IFN-a Induces Heterogenous ROS Production in Human ß-Cells

Type 1 diabetes (T1D) is a multifactorial disease involving genetic and environmental factors, including viral infection. We investigated the impact of interferon alpha (IFN-a), a cytokine produced during the immune response to viral infection or the presence of un-edited endogenous double-stranded RNAs, on human beta cell physiology. Intravital microscopy on transplanted human islets using a beta cell-selective reactive oxygen species (ROS) biosensor (RIP1-GRX1-roGFP2), revealed a subset of human beta cells that acutely produce ROS in response to IFN-a. Comparison to Integrated Islet Distribution Program (IIDP) phenotypic data revealed that while all donors had functional islets, donors with lower BMI and HbA1c had more ROS accumulating cells. In vitro IFN-a treatment of human islets similarly elicited a heterogenous increase in superoxide production that originated in the mitochondria. To determine the unique molecular signature predisposing cells to IFN-a stimulated ROS production, we flow sorted human islets treated with IFN-a. RNA sequencing identified genes involved in inflammatory and immune response in the ROS-producing cells. Importantly, rapid stimulation of key antiviral response genes by IFN-a was dependent on mitochondrial ROS elevation. Comparison with single cell RNA-Seq datasets available through the Human Pancreas Analysis Program (HPAP) showed that genes upregulated in ROS-producing cells are enriched in beta cells from nondiabetic and autoantibody positive donors rather than T1D donors. Combined, these data suggest that IFN-a stimulates mitochondrial ROS production in healthy human beta cells, potentially predicting a more efficient antiviral response if the processes to respond to the ROS elevation are intact.
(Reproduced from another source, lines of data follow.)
(* ===== verification/AidlLowerProps.v ===== *)
(** * AidlLowerProps: theorems on the lowering of AIDL files

    What a lowering that reports nothing has produced: every declaration under its
    Go name, transaction codes, enumerator values, types that the generator can use;
    and what the lowering of some accepted files gets wrong. *)

From stdpp Require Import base list numbers strings pretty gmap.
From S2P Require Import Prelude Aidl AidlExpr AidlResolve AidlResolveProps GoText AidlNames AidlLower.

Open Scope Z_scope.

(** ** Runs of a lowering *)

(** What a step may do to the state: diagnostics, interfaces and enums are only
    added. *)
Definition grows {A} (m : LM A) : Prop := ∀ s r s', m s = (r, s') →
  low_diags s `prefix_of` low_diags s' ∧ go_Interfaces (low_out s) `prefix_of` go_Interfaces (low_out s') ∧
  go_Enums (low_out s) `prefix_of` go_Enums (low_out s').

(** The declarations of an output. *)
Definition decls_of (f : GoFile) := (go_Interfaces f, go_Parcelables f, go_Enums f, go_Unions f).

(** A step that adds no declaration. *)
Definition silent {A} (m : LM A) : Prop := ∀ s r s', m s = (r, s') → decls_of (low_out s') = decls_of (low_out s).

(** A run that ends without a diagnostic. *)
Definition runs {A} (m : LM A) (s : lowered) (a : A) (s' : lowered) : Prop := m s = (Ok a, s') ∧ low_diags s' = [].

Create HintDb lower.

Lemma grows_ret {A} (a : A) : grows (mret a).
Proof. by intros s r s' [= <- <-]. Qed.

Lemma grows_panic {A} y : grows (panic y : LM A).
Proof. by intros s r s' [= <- <-]. Qed.

Lemma grows_diag d : grows (diag d).
Proof. intros s r s' [= <- <-]. split_and!; [by exists [d]|done|done]. Qed.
Overall design: Human islets were obtained from organ donors and procured through either the Integrated Islet Distribution Program (IIDP) or the Alberta Diabetes Institute (ADI) then treated acutely with recombinant human IFN-? for 1h in the presence of dihydroethidium (DHE) to detect reactive oxygen species (ROS). Dispersed cells were flow sorted into ROS-positive and ROS-negative populations then RNA-sequencing was performed on the populations.